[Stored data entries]
BEGIN

(** A step keeps the invariant and takes one from what is left. *)
Lemma mesh_step_inv nodes nodes' : mesh_inv nodes -> mesh_step num_nodes nodes nodes' ->
  mesh_inv nodes' /\ node_sum node_left 0 nodes' = node_sum node_left 0 nodes - 1.
Proof.
  intros HI Hstep. revert HI. destruct Hstep as [tries i n s s' Hi Hlt Ht|i n n' s s' Hi Hlt Ht Hw|i n s s' Hi Ha Hok Hd Hw]; intros HI.
  - destruct (connect_turn_inv s i n tries s' HI Hi Hlt Ht) as (HI' & target & n' & target' & Hj & E1 & E2 & E3 & E4 & E5 & E6 & Hlen & K).
    split; [done|]. rewrite (node_sum_two node_left s s' i (next_node n) n target n' target'); [|lia|done..].
    unfold node_left. rewrite E1, E2, E3, E4, E5, E6. lia.
  - destruct (accept_turn_inv s i n n' s' HI Hi Hlt Ht Hw) as (HI' & E1 & E2 & E3). split; [done|].
    rewrite (node_sum_wr node_left s s' i n n' Hi Hw). unfold node_left. rewrite E1, E2, E3. lia.
  - split; [by apply (ready_inv s i n s')|]. rewrite (node_sum_wr node_left s s' i n _ Hi Hw). unfold node_left. cbn.
    rewrite Hok. lia.
Qed.

Lemma node_left_nonneg nodes : mesh_inv nodes -> 0 <= node_sum node_left 0 nodes.
Proof.
  intros [Hlen Hnode _]. apply node_sum_nonneg. intros i n Hi. pose proof (zlook_Some_range _ _ _ Hi).
  destruct (Hnode i n Hi) as [N1 N2 N3 N4 N5 N6].
  pose proof (count_le (connected i n) (behind i)) as Hc. rewrite zlen_behind in Hc by lia. unfold node_left. destruct (connection_ok n); lia.
Qed.

Lemma connect_possible nodes i n : mesh_inv nodes -> nodes.[i] = Some n -> next_node n < i ->
  exists nodes', connect_turn num_nodes [true] i nodes = Ret (nodes', true).
Proof.
  intros [Hlen Hnode Hpair] Hi Hlt. pose proof (zlook_Some_range _ _ _ Hi). destruct (Hnode i n Hi) as [N1 N2 N3 N4 N5 N6].
  unfold connect_turn. rewrite (rd_ok _ _ _ Hi), bind_ret. destruct (zlook_is_Some nodes (next_node n)) as [target Hj]; [lia|].
  rewrite (rd_ok _ _ _ Hj), bind_ret. unfold RcTryConnect. cbn [take existsb id orb].
  match goal with |- context [wr nodes (next_node n) ?x] => destruct (wr_ok nodes (next_node n) x) as (n1 & -> & L1 & _) end; [lia|].
  rewrite bind_ret. destruct (SetConnection_conn num_nodes i n (next_node n) (Some (Sock i (next_node n) true))) as (t & -> & _);
    [unfold peer_of; lia|done|]. rewrite bind_ret.
  match goal with |- context [wr n1 i ?x] => destruct (wr_ok n1 i x) as (n2 & -> & _) end; [lia|]. rewrite bind_ret. eauto.
Qed.

Lemma accept_possible nodes k n x : mesh_inv nodes -> nodes.[k] = Some n -> x ∈ backlog n ->
  accepted n < num_nodes - 1 - k /\ exists n', accept_turn num_nodes k n = Ret n'.
Proof.
  intros [Hlen Hnode Hpair] Hk Hx. pose proof (zlook_Some_range _ _ _ Hk). destruct (Hnode k n Hk) as [N1 N2 N3 N4 N5 N6].
  split.
  - destruct x as [s h]. destruct (N3 s h Hx) as [Hh ->]. destruct (zlook_is_Some nodes h) as [nh Hnh]; [lia|].
    pose proof (Hpair h k nh n Hnh Hk ltac:(lia)) as Hp. unfold pair_inv in Hp.
    destruct (next_node nh <=? k); [destruct Hp as (_ & _ & []); done|]. destruct Hp as (_ & [[_ Hnone]|[[] _]]); [|done].
    rewrite N5, <- zlen_behind by lia. apply (count_missing _ _ h); [apply behind_elem; lia|].
    unfold connected. rewrite bool_decide_eq_false_2; [done|]. by intros [].
  - unfold accept_turn. destruct (backlog n) as [|[s h] b]; [by apply elem_of_nil in Hx|]. destruct (N3 s h) as [Hh _]; [left|].
    destruct (SetConnection_conn num_nodes k n h (Some s)) as (t & -> & _); [unfold peer_of; lia|done|]. rewrite bind_ret. eauto.
Qed.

END

• **Assignment**
The stretch of entries above that starts with the line containing "Lemma connect_possible nodes" and goes on through the line containing "unfold connect_turn. rewrite" is to be transcribed exactly, and no other line is to be transcribed.

• **Your response**
Lemma connect_possible nodes i n : mesh_inv nodes -> nodes.[i] = Some n -> next_node n < i ->
  exists nodes', connect_turn num_nodes [true] i nodes = Ret (nodes', true).
Proof.
  intros [Hlen Hnode Hpair] Hi Hlt. pose proof (zlook_Some_range _ _ _ Hi). destruct (Hnode i n Hi) as [N1 N2 N3 N4 N5 N6].
  unfold connect_turn. rewrite (rd_ok _ _ _ Hi), bind_ret. destruct (zlook_is_Some nodes (next_node n)) as [target Hj]; [lia|].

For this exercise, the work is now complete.